Free Bird: After he nearly dies in a car accident, Steven Russell (Jim Carrey, right) outs himself, moves to Miami and starts in on a string of scams.

Free Bird: After he nearly dies in a car accident, Steven Russell (Jim Carrey, right) outs himself, moves to Miami and starts in on a string of scams.

I Love You Phillip Morris

Con Bond: Jim Carrey and I Love You Phillip Morris break new ground beautifully.

In I Love You Phillip Morris (no relation to the tobacco company), writer-directors Glenn Ficarra and John Requa pull off something that until now hasn’t been done in mainstream American cinema: A story where the two main characters are men in love with each other, and where that love is just a matter of fact, and not what the film is about.

Based on the barely believable life of a part-genius, part-hapless con man named Steven Russell (Jim Carrey), this film finds its focus on the fuzzy lines that separate identity, perception and deception, questioning how much we can ever know about a person, beyond what they themselves want us to know, and what we want to believe about them.

Thanks in no small part to the inimitable gifts of Carrey, who delivers one of the more inspired performances of his career, the end result is a tragicomic romp that at its best is beguiling, and only loses momentum when its main character suffers from that ironic bane of real life: getting what he wants.

For Steven, the wanting starts early. When he is just a boy, his parents inform him that he is adopted, and that his biological mother traded him for a bag of cash in a hospital parking lot. Crushed, Steven vows from then on to be the best person he can be. As an adult, he becomes a small town police officerand plays the organ at church on Sundays. He has a daughter who dotes on him and a loving, pretty wife named Debbie (Leslie Mann) whom he makes love to with his pajamas on.

We then learn that Steven is not to be trusted: He tells Debbie that he has discovered the identity of his biological mother, and that he only became a police officer for the access to records.

When he ends up at his mother’s door, in uniform, she reflexively denies any knowledge of his existence. Dejected, Steven skulks back to his patrol car with her welcome mat in his hands, a deft comic touch to a heartbreaking moment, a strategy that Ficarra and Requa use with great success throughout the film.

Thrown off the rails of predictable small town life, Steven spins off into the unknown, and the movie unfolds in a rapid succession of revelations: He quits the force, moves his family to Texas, is involved in an almost deadly car accident, after which he sets out to live his life as his true self – no more lies.

He finally comes out to his family that he gay, and his true self takes him to mid-80s Miami, where he embraces a flamboyant lifestyle that his job as a mid-level corporate salesman can’t possibly pay for. So begins his life of crime, engaging in types of “victimless” fraud (insurance, credit card, etc.).

This is where the film really gets fun: As we watch Steven spin his web of deceptions, it is clear that after living a lie for so many years that he can make anyone believe he is just about anything.

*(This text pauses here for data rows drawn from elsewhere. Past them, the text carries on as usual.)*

(* ===== verification/RaftStorage.v ===== *)
(** Raft's persistent state. The contract of [class persistence]
    ([src/raft/raft.hh]) is the class [persistence]: its operations, and the laws
    that relate them to the abstract [contents] a server relies on. The tables
    of [src/service/raft/raft_sys_table_storage.cc] implement it.

    An operation of the implementation is the list of CQL statements it executes
    one after the other on the three tables of [src/db/system_keyspace.cc]
    ([raft], [raft_snapshots], [raft_snapshot_config]), all restricted to one
    group. A statement is atomic: INSERT overwrites the given columns, DELETE
    removes a range of rows, an unlogged batch on one partition is applied as a
    whole. Encoding of the data of a log entry is generated by the build and is a
    parameter with its round trip as law. *)
From S2P Require Import Prelude RaftTypes RaftLog.

(** * The contract *)

Record contents := Contents {
  c_term : term_t;
  c_vote : server_id;
  c_commit : index_t;
  c_snapshot : snapshot_descriptor;
  c_log : list log_entry;
}.

(** What an operation leaves of the contents. *)
Definition with_term_and_vote (t : term_t) (v : server_id) (c : contents) : contents :=
  Contents t v (c_commit c) (c_snapshot c) (c_log c).
Definition with_commit (i : index_t) (c : contents) : contents :=
  Contents (c_term c) (c_vote c) i (c_snapshot c) (c_log c).
Definition with_log (es : list log_entry) (c : contents) : contents :=
  Contents (c_term c) (c_vote c) (c_commit c) (c_snapshot c) es.
Definition with_snapshot_descriptor (s : snapshot_descriptor) (c : contents) : contents :=
  Contents (c_term c) (c_vote c) (c_commit c) s (c_log c).

(** Entries below [i], and entries above [i]. *)
Definition entries_below (i : index_t) (es : list log_entry) : list log_entry :=
  filter (fun e => e_idx e < i) es.
Definition entries_above (i : index_t) (es : list log_entry) : list log_entry :=
  filter (fun e => i < e_idx e) es.

(** Terms and indexes are stored in signed 64-bit columns. *)
Definition fits (i : Z) : Prop := 0 <= i < 2 ^ 63.

(** A snapshot without the [server_info] of its members. *)
Definition strip_members (s : config_member_set) : config_member_set :=
  (fun m => ConfigMember [] (member_can_vote m)) <$> s.
Definition strip_configuration (c : configuration) : configuration :=
  Configuration (strip_members (current c)) (strip_members (previous c)).
Definition strip_snapshot (s : snapshot_descriptor) : snapshot_descriptor :=
  SnapshotDescriptor (snp_idx s) (snp_term s) (strip_configuration (snp_config s)) (snp_id s).

(** The operations that write. *)
Inductive operation :=
| op_term_and_vote (term : term_t) (vote : server_id)
| op_commit_idx (idx : index_t)
| op_snapshot_descriptor (snap : snapshot_descriptor) (preserve_log_entries : Z)
| op_log_entries (entries : list log_entry)
| op_truncate_log (idx : index_t).

(** What the caller has to respect. *)
Definition op_valid (c : contents) (o : operation) : Prop :=
  match o with
  | op_term_and_vote t _ => fits t
  | op_commit_idx i => fits i
  | op_snapshot_descriptor s k => fits (snp_idx s) /\ fits (snp_term s) /\ 0 <= k <= snp_idx s
  | op_log_entries es => exists i, consecutive i es /\ 0 <= i /\ i + Z.of_nat (length es) <= 2 ^ 63 /\
      Forall (fun e => fits (e_term e)) es /\ Forall (fun e => e_idx e < i) (c_log c)
  | op_truncate_log i => fits i
  end.

(** The effect an operation promises. *)
Definition op_promises (o : operation) (c : contents) : contents :=
  match o with
  | op_term_and_vote t v => with_term_and_vote t v c
  | op_commit_idx i => with_commit i c
  | op_snapshot_descriptor s k =>
    with_log (entries_above (snp_idx s - k) (c_log c)) (with_snapshot_descriptor s c)
  | op_log_entries es => with_log (c_log c ++ es) c
  | op_truncate_log i => with_log (entries_below i (c_log c)) c
  end.

(** What the writes of an operation that was interrupted may have left: the entries
    of a log reach it in order, and what is a single write is done or not. Nothing
    is promised about a snapshot descriptor. *)
Definition op_partial (o : operation) (c c' : contents) : Prop :=
  match o with
  | op_log_entries es => exists n, c' = with_log (c_log c ++ take n es) c
  | op_snapshot_descriptor _ _ => False
  | _ => c' = c \/ c' = op_promises o c
  end.
Definition stores_snapshot (o : operation) : bool :=
  match o with op_snapshot_descriptor _ _ => true | _ => false end.

(** The interface [class persistence]. [holds d c] says that the device [d] has
    the contents [c], that is everything that was stored, as it was given; the laws
    say what each operation does to them and that what is loaded is what is held.
    [perform_upto k o d] is what [d] has when [o] fails or the process ends after
    [k] writes of it. The law of [load_snapshot_descriptor] asks for less than
    [raft.hh], which makes no exception: the [server_info] of the members may be
    lost. *)
Class persistence (D : Type) := Persistence {
  load_term_and_vote : D -> term_t * server_id;
  load_commit_idx : D -> index_t;
  load_snapshot_descriptor : D -> outcome raft_error snapshot_descriptor;
  load_log : D -> outcome raft_error (list log_entry);
  store_term_and_vote : term_t -> server_id -> D -> D;
  store_commit_idx : index_t -> D -> D;
  store_snapshot_descriptor : snapshot_descriptor -> Z -> D -> D;
  store_log_entries : list log_entry -> D -> D;
  truncate_log : index_t -> D -> D;
  perform_upto : nat -> operation -> D -> D;
  holds : D -> contents -> Prop;
  load_term_and_vote_ok d c : holds d c -> load_term_and_vote d = (c_term c, c_vote c);
  load_commit_idx_ok d c : holds d c -> load_commit_idx d = c_commit c;
  load_snapshot_descriptor_ok d c : holds d c ->
    exists s, load_snapshot_descriptor d = Ret s /\ strip_snapshot s = strip_snapshot (c_snapshot c);
  load_log_ok d c : holds d c -> load_log d = Ret (c_log c);
  store_term_and_vote_ok d c t v : holds d c -> fits t ->
    holds (store_term_and_vote t v d) (with_term_and_vote t v c);
  store_commit_idx_ok d c i : holds d c -> fits i -> holds (store_commit_idx i d) (with_commit i c);
  store_snapshot_descriptor_ok d c s k : holds d c -> fits (snp_idx s) -> fits (snp_term s) -> 0 <= k <= snp_idx s ->
    holds (store_snapshot_descriptor s k d)
      (with_log (entries_above (snp_idx s - k) (c_log c)) (with_snapshot_descriptor s c));
  store_log_entries_ok d c i es : holds d c -> consecutive i es -> 0 <= i -> i + Z.of_nat (length es) <= 2 ^ 63 ->
    Forall (fun e => fits (e_term e)) es -> Forall (fun e => e_idx e < i) (c_log c) ->
    holds (store_log_entries es d) (with_log (c_log c ++ es) c);
  truncate_log_ok d c i : holds d c -> fits i -> holds (truncate_log i d) (with_log (entries_below i (c_log c)) c);
  perform_upto_ok d c o k : holds d c -> op_valid c o -> stores_snapshot o = false ->
    exists c', op_partial o c c' /\ holds (perform_upto k o d) c';
}.

Lemma strip_snapshot_idemp s : strip_snapshot (strip_snapshot s) = strip_snapshot s.
Proof.
  assert (forall m, strip_members (strip_members m) = strip_members m) as Hm.
  { intros m. unfold strip_members. rewrite <- map_fmap_compose. by apply map_fmap_ext. }
  unfold strip_snapshot, strip_configuration. cbn. by rewrite !Hm.
Qed.

(** * The tables *)

(** [ser::serialize], [ser::deserialize] and [ser::get_sizeof] on
    [raft::log_entry::data]. *)
Class entry_codec := {
  blob : Type;
  serialize : entry_data -> blob;
  deserialize : blob -> option entry_data;
  size_bytes : blob -> Z;
}.
Class entry_codec_ok `{entry_codec} : Prop := deserialize_serialize d : deserialize (serialize d) = Some d.

(** [int64_t(x)] of a [uint64_t] and the way back. *)
Definition to_i64 (x : Z) : Z := if x <? 2 ^ 63 then x else x - u64_modulus.
Definition of_i64 (x : Z) : Z := x mod u64_modulus.

Section tables.
Context {codec : entry_codec}.

(** A clustering row of [system.raft]. *)
Record raft_row := RaftRow {
  row_term : Z;
  row_data : blob;
}.

(** The rows of a group in the three tables. *)
Record tables := Tables {
  t_vote_term : option Z;
  t_vote : option server_id;
  t_snapshot_id : option snapshot_id;
  t_commit_idx : option Z;
  t_rows : gmap Z raft_row;
  t_snapshots : option (snapshot_id * Z * Z);
  t_snapshot_config : gmap (string * N) bool;
}.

What he can’t seem to do is cover his tracks, and his next stop takes him to a Texas penitentiary, which is where he meets the love of his life, a soft-spoken, blue-eyed Phillip Morris (Ewan Macgregor). A jailhouse romance ensues, and it is a credit to the actors and directors that the relationship feels not only natural, but real.

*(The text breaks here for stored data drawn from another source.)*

(* ===== verification/RaftDurability.v ===== *)
(** What is on disk. The persistent contents follow the state machine: between two
    outputs they lag behind by what the next output reports, and the storage
    operations of an output, done one after the other, bring them up to date. After
    each of them the contents are such that a server can be started from them. *)
From S2P Require Import Prelude RaftTypes RaftLog RaftTracker RaftFsm RaftMonotone RaftReplication.
From S2P Require Import RaftInvariant RaftSafety RaftApi RaftElection RaftStorage RaftWaiters RaftServer RaftGrowth.

(** * Consecutive entries *)

Lemma Forall_filter {A} (P Q : A -> Prop) `{forall x, Decision (Q x)} es : Forall P es -> Forall P (filter Q es).
Proof. rewrite !Forall_forall. intros Hes x [_ Hx]%list_elem_of_filter. by apply Hes. Qed.

Lemma consecutive_drop i n es : consecutive i es -> consecutive (i + Z.of_nat n) (drop n es).
Proof.
  rewrite !consecutive_lookup. intros Hes k e Hk. rewrite lookup_drop in Hk. rewrite (Hes _ _ Hk). lia.
Qed.


Lemma consecutive_elem i es e : consecutive i es -> e ∈ es -> i <= e_idx e < i + Z.of_nat (length es).
Proof.
  rewrite consecutive_lookup. intros Hes [k Hk]%list_elem_of_lookup. rewrite (Hes _ _ Hk).
  pose proof (lookup_lt_Some _ _ _ Hk). lia.
Qed.

Lemma entries_above_consecutive i j es : consecutive i es -> i <= j + 1 ->
  entries_above j es = drop (Z.to_nat (j + 1 - i)) es /\ consecutive (j + 1) (entries_above j es).
Proof.
  intros Hes Hi. assert (entries_above j es = drop (Z.to_nat (j + 1 - i)) es) as Heq.
  { revert i Hes Hi. unfold entries_above. induction es as [|e es IH]; intros i Hes Hi; [by rewrite drop_nil|].
    pose proof Hes as [He Hes']. destruct (decide (i = j + 1)) as [->|Hne].
    - replace (Z.to_nat (j + 1 - (j + 1))) with 0%nat by lia. apply list_filter_all, Forall_forall.
      intros e' He'. pose proof (consecutive_elem _ _ _ Hes He'). lia.
    - rewrite filter_cons_False by lia. replace (Z.to_nat (j + 1 - i)) with (S (Z.to_nat (j + 1 - (i + 1)))) by lia.
      apply IH; [done|lia]. }
  split; [done|]. rewrite Heq. apply (consecutive_drop _ (Z.to_nat (j + 1 - i))) in Hes.
  replace (i + Z.of_nat (Z.to_nat (j + 1 - i))) with (j + 1) in Hes by lia. done.
Qed.

Lemma entries_below_consecutive i j es : consecutive i es ->
  entries_below j es = take (Z.to_nat (j - i)) es.
Proof.
  revert i. unfold entries_below. induction es as [|e es IH]; intros i Hes; [by rewrite take_nil|].
  pose proof Hes as [He Hes']. destruct (decide (i < j)) as [Hlt|Hge].
  - rewrite filter_cons_True by lia. replace (Z.to_nat (j - i)) with (S (Z.to_nat (j - (i + 1)))) by lia.
    simpl. f_equal. by apply IH.
  - replace (Z.to_nat (j - i)) with 0%nat by lia. apply list_filter_none, Forall_forall.
    intros e' He'. pose proof (consecutive_elem _ _ _ Hes He'). lia.
Qed.

Lemma entry_at_elem l i e : entry_at l i = Some e -> e ∈ l_log l.
Proof. unfold entry_at. intros [_ Hk]%at_z_Some. by eapply list_elem_of_lookup_2. Qed.

Lemma segment_elem l lo es e : segment l lo es -> e ∈ es -> e ∈ l_log l.
Proof. intros Hs [k Hk]%list_elem_of_lookup. by eapply entry_at_elem, Hs. Qed.

Lemma segment_consecutive `{raft_env} l lo es : log_wf l -> segment l lo es -> consecutive lo es.
Proof. intros [] Hs. apply consecutive_lookup. intros k e Hk. by apply wf_idx, Hs. Qed.

(** * Contents a server can be started from *)

Definition storable_entry (e : log_entry) : Prop :=
  storable (e_term e) /\ forall cfg, entry_configuration e = Some cfg -> config_small cfg.

(** Log and snapshot fit, as far as an index [i] where the log starts is concerned. *)
Record boots_from (c : contents) (i : index_t) : Prop := {
  bf_log : consecutive i (c_log c);
  bf_first : 0 < i <= snp_idx (c_snapshot c) + 1;
  bf_last : snp_idx (c_snapshot c) <= i + Z.of_nat (length (c_log c)) - 1;
  bf_empty : c_log c = [] -> i = snp_idx (c_snapshot c) + 1;
  bf_commit : c_commit c <= i + Z.of_nat (length (c_log c)) - 1;
  bf_room : i + Z.of_nat (length (c_log c)) < 2 ^ 63;
}.

Record bootable (c : contents) : Prop := {
  bt_term : storable (c_term c);
  bt_snapshot : 0 <= snp_idx (c_snapshot c) /\ storable_snapshot (c_snapshot c) /\
    config_small (snp_config (c_snapshot c));
  bt_log : exists i, boots_from c i;
  bt_entries : Forall storable_entry (c_log c);
}.

Definition same_snapshot (s s' : snapshot_descriptor) : Prop :=
  snp_idx s = snp_idx s' /\ snp_term s = snp_term s' /\ snp_id s = snp_id s'.

(** The contents [c] hold the log [l] up to [stable]: they start with it, have its
    snapshot and all of its entries up to [stable], and no more is marked as
    committed. There may be entries behind [stable] that the log does not have. *)
Record matched (c : contents) (l : log) (stable : index_t) : Prop := {
  ma_snapshot : same_snapshot (c_snapshot c) (l_snapshot l);
  ma_config : config_small (snp_config (c_snapshot c));
  ma_log : consecutive (l_first_idx l) (c_log c);
  ma_entries : Forall storable_entry (c_log c);
  ma_stable i e : i <= stable -> entry_at l i = Some e -> e ∈ c_log c;
  ma_commit : c_commit c <= stable;
}.

Section matched.
Context {env : raft_env}.
Implicit Types (c : contents) (l : log).

Lemma consecutive_reaches i es e : consecutive i es -> e ∈ es -> e_idx e <= i + Z.of_nat (length es) - 1.
Proof. intros Hc He. pose proof (consecutive_elem _ _ _ Hc He). lia. Qed.

Lemma matched_reaches c l stable : log_wf l -> stable <= log_last l -> matched c l stable ->
  stable <= l_first_idx l + Z.of_nat (length (c_log c)) - 1.
Proof.
  intros [] Hs []. destruct (decide (l_first_idx l <= stable)) as [Hin|]; [|lia].
  destruct (proj2 (entry_at_is_Some l stable)) as [e He]; [lia|].
  pose proof (consecutive_reaches _ _ e ma_log0 (ma_stable0 _ _ (Z.le_refl _) He)) as Hr.
  rewrite (wf_idx _ _ He) in Hr. done.
Qed.

Lemma matched_bootable c l stable : log_wf l -> snp_idx (l_snapshot l) <= stable <= log_last l ->
  matched c l stable -> storable (c_term c) -> storable_snapshot (l_snapshot l) ->
  snp_idx (l_snapshot l) < 2 ^ 63 - 1 -> Forall (fun e => e_idx e < 2 ^ 63 - 1) (c_log c) ->
  bootable c.
Proof.
  intros Hl Hs Hm Ht Hsn Hb Hbound. pose proof (matched_reaches _ _ _ Hl (proj2 Hs) Hm).
  pose proof Hl as []. pose proof Hm as [(H1 & H2 & H3) ? ? ? ? ?].
  split; [done| | |done].
  - unfold storable_snapshot in *. rewrite H1, H2, H3. split_and!; [lia|naive_solver..].
  - exists (l_first_idx l). split; rewrite ?H1; [done|lia|lia| |lia|].
    + intros Hn. rewrite Hn in *. simpl in *. lia.
    + destruct (last (c_log c)) as [e|] eqn:He; [|apply last_None in He; rewrite He; simpl; lia].
      apply last_Some in He as [es He]. rewrite He in ma_log0, Hbound |- *.
      apply consecutive_app in ma_log0 as [_ [Hi _]]. apply Forall_app in Hbound as [_ [Hlast _]%Forall_cons].
      rewrite length_app. simpl in *. lia.
Qed.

This is, however, where the film slows: Now that we have some idea of who Steven is, and can see that he has found the love and acceptance he spent his whole life seeking, it feels like the story loses its pull. Steven, for his part, makes up for it by pushing. Though he promises Phillip that he will keep things legal, he can’t resist what comes so easily, conducting a string of cons that are increasingly audacious, genius and downright insane. From here the film stays entertaining to the end, and watching Steven pull off a final, nearly fatal ruse is in itself worth the price of admission.

Adapted from a book by former Houston Chronicle reporter Steve McVicker, Phillip Morris marks the directorial debut of Ficarra and Requa (whose previous credits include scripting Bad Santa), and they have done well to take a story that is not inherently cinematic and turn it into what is ultimately a provocative, jaw-dropping spectacle.

Ficarra and Requa employ shots of drifting clouds as a repeated motif in Phillip Morris, and fittingly, we can make of them what we want. What stuck with me, long after the credits rolled, was that people, like clouds, are mutable bodies composed of immutable elements, and no matter what shape we see in them, their essence remains unchangeable.

I Love You Phillip Morris (3) Directed by John Requa, Glenn Ficarra • Starring Jim Carrey, Ewan Macgregor. • Rated R, 98 min. • At Osio Cinemas.